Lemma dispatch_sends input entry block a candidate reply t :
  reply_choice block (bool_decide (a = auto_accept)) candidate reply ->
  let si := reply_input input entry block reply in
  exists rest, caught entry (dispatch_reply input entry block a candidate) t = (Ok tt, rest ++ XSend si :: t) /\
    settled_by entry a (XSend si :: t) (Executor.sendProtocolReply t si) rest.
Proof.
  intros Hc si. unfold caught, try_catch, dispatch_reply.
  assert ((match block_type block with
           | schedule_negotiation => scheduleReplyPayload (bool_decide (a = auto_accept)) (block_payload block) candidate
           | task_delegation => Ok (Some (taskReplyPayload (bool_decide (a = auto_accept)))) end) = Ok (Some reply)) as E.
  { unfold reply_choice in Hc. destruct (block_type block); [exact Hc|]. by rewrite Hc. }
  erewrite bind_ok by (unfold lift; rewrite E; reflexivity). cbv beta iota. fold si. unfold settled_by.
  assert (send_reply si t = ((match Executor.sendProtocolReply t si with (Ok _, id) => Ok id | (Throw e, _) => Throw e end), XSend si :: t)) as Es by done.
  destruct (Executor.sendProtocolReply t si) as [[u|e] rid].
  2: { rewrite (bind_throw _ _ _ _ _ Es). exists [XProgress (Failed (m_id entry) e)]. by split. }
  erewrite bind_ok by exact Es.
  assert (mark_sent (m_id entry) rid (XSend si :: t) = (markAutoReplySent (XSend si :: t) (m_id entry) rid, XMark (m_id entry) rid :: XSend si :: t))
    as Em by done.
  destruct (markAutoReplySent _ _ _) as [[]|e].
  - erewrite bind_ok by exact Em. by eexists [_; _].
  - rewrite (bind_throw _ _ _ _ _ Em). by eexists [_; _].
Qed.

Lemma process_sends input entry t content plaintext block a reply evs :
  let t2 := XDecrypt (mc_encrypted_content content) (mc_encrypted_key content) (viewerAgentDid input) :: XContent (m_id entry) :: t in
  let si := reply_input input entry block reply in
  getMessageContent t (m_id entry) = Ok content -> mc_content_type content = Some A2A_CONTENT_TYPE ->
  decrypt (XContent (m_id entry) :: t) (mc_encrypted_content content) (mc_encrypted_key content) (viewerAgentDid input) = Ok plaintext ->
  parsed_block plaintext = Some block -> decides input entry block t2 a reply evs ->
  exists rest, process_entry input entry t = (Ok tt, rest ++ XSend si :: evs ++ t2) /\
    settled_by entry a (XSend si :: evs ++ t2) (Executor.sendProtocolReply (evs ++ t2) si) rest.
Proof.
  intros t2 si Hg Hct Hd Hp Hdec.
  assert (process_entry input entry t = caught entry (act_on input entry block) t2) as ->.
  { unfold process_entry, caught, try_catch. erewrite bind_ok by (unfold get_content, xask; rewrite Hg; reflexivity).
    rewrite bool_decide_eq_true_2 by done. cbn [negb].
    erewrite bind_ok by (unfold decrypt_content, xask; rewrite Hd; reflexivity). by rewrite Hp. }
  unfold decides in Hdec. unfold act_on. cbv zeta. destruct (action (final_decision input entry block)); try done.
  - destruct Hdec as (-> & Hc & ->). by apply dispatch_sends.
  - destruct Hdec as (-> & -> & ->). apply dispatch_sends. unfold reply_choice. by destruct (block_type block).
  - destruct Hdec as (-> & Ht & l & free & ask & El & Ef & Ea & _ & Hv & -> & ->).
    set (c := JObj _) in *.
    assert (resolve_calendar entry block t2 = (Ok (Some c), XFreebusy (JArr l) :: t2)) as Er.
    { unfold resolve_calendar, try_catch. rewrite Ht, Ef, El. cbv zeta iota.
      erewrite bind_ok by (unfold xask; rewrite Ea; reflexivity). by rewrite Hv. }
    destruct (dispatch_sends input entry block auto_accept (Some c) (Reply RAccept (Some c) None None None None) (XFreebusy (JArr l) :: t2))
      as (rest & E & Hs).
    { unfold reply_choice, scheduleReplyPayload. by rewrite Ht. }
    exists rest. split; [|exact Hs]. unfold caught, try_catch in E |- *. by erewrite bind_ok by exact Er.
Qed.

### [Problem to solve]
Write out the lines of the listing from the one with "as (rest & E & Hs)." to the very end, inclusive, exactly as they appear and with nothing added.

### [Answer section]
      as (rest & E & Hs).
    { unfold reply_choice, scheduleReplyPayload. by rewrite Ht. }
    exists rest. split; [|exact Hs]. unfold caught, try_catch in E |- *. by erewrite bind_ok by exact Er.
Qed.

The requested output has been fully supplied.